(Dataset entries)

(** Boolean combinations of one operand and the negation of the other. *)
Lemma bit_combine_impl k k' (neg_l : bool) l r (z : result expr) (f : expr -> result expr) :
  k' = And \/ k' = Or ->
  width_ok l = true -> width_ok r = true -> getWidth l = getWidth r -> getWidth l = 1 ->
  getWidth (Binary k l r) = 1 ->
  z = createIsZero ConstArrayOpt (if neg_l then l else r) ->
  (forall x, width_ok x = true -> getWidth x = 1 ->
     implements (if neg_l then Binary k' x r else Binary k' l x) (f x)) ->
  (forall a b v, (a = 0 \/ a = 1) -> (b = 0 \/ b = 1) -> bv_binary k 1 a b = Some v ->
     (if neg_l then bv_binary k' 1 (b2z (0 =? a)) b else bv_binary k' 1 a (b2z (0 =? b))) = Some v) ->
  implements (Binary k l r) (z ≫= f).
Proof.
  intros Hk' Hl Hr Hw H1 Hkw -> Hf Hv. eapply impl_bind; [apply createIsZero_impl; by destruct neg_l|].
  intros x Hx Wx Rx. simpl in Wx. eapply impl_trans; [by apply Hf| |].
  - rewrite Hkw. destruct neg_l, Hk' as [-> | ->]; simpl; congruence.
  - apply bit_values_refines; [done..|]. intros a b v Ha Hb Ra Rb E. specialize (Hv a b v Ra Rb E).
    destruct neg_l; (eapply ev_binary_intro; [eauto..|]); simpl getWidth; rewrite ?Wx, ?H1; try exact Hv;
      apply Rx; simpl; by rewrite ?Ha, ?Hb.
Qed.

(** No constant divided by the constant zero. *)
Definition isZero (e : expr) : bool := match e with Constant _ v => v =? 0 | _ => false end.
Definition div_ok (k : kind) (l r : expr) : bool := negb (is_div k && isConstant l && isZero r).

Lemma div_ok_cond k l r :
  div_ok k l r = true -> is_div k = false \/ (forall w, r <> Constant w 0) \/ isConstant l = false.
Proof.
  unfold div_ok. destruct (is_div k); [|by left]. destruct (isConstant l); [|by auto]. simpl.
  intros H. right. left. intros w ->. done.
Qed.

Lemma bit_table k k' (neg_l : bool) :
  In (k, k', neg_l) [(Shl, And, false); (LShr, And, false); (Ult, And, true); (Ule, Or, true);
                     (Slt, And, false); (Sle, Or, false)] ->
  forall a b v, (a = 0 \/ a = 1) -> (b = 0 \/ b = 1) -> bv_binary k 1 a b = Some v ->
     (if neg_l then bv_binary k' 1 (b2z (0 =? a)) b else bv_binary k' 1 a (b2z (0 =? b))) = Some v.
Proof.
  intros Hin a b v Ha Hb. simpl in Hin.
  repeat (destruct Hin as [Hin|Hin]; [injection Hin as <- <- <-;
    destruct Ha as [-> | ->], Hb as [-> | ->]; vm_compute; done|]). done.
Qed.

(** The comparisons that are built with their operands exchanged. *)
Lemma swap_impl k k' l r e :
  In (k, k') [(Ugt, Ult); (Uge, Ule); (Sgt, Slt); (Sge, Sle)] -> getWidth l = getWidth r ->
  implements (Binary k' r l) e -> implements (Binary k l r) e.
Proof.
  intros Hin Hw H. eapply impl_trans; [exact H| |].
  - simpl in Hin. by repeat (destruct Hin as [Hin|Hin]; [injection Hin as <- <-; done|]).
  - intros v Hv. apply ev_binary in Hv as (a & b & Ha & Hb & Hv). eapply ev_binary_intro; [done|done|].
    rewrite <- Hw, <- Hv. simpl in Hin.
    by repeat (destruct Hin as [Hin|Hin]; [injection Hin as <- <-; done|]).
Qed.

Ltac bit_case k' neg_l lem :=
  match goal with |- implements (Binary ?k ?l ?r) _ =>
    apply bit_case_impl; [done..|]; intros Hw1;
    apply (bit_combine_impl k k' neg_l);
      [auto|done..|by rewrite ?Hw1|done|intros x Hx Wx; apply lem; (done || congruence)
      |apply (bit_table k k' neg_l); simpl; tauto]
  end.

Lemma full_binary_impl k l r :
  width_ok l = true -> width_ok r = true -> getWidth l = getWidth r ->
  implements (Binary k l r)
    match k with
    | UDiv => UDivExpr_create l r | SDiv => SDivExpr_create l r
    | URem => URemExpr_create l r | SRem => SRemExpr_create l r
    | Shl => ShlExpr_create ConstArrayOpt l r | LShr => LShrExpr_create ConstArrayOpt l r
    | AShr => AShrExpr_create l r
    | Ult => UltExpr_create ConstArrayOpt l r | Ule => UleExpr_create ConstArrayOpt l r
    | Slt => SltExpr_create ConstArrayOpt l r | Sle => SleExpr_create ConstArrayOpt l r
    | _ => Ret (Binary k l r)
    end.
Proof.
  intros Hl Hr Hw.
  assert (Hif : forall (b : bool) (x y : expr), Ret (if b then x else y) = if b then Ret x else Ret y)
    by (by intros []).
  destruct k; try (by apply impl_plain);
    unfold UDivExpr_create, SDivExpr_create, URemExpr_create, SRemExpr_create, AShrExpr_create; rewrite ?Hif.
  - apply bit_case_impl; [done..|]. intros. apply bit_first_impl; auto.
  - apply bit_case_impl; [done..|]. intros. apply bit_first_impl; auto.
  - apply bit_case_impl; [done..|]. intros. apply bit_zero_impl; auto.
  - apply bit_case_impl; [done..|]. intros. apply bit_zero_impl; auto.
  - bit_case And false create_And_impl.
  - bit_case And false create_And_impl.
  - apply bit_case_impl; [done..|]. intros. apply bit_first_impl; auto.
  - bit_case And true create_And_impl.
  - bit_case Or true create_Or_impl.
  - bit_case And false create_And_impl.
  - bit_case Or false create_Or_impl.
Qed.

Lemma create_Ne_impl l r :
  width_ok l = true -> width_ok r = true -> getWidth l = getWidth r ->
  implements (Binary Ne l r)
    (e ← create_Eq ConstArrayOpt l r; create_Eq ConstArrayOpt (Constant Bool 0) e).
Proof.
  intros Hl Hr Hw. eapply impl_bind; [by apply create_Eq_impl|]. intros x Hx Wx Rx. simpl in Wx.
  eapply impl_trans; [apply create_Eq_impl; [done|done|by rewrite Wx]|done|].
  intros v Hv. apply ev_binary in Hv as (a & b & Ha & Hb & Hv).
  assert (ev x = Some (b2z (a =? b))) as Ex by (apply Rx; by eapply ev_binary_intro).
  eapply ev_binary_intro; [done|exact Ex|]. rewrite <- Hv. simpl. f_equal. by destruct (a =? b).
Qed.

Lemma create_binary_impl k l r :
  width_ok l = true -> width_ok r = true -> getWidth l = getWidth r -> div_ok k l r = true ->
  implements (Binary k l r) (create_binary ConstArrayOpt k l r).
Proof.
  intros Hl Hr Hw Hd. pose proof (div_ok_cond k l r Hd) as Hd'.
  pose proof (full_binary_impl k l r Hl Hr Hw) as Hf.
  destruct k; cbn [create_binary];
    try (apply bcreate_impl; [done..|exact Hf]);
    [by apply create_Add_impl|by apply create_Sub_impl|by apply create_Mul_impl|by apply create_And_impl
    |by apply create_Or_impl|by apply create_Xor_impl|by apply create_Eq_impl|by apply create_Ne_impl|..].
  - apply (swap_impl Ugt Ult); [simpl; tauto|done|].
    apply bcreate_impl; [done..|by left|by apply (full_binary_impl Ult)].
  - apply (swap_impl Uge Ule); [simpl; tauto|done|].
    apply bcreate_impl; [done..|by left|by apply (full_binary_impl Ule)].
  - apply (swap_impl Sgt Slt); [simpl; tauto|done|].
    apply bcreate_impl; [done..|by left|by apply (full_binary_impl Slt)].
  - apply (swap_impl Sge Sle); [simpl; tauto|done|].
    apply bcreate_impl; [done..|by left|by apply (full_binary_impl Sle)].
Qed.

▶ **PROBLEM TO WORK ON**:
Using the records above, restate word for word the lines from the one with "rewrite <- Hw, <- Hv. simpl in Hin." through the one with "destruct k; try (by apply impl_plain);", both included.

▶ **TASK SOLUTION**:
    rewrite <- Hw, <- Hv. simpl in Hin.
    by repeat (destruct Hin as [Hin|Hin]; [injection Hin as <- <-; done|]).
Qed.

Ltac bit_case k' neg_l lem :=
  match goal with |- implements (Binary ?k ?l ?r) _ =>
    apply bit_case_impl; [done..|]; intros Hw1;
    apply (bit_combine_impl k k' neg_l);
      [auto|done..|by rewrite ?Hw1|done|intros x Hx Wx; apply lem; (done || congruence)
      |apply (bit_table k k' neg_l); simpl; tauto]
  end.

Lemma full_binary_impl k l r :
  width_ok l = true -> width_ok r = true -> getWidth l = getWidth r ->
  implements (Binary k l r)
    match k with
    | UDiv => UDivExpr_create l r | SDiv => SDivExpr_create l r
    | URem => URemExpr_create l r | SRem => SRemExpr_create l r
    | Shl => ShlExpr_create ConstArrayOpt l r | LShr => LShrExpr_create ConstArrayOpt l r
    | AShr => AShrExpr_create l r
    | Ult => UltExpr_create ConstArrayOpt l r | Ule => UleExpr_create ConstArrayOpt l r
    | Slt => SltExpr_create ConstArrayOpt l r | Sle => SleExpr_create ConstArrayOpt l r
    | _ => Ret (Binary k l r)
    end.
Proof.
  intros Hl Hr Hw.
  assert (Hif : forall (b : bool) (x y : expr), Ret (if b then x else y) = if b then Ret x else Ret y)
    by (by intros []).
  destruct k; try (by apply impl_plain);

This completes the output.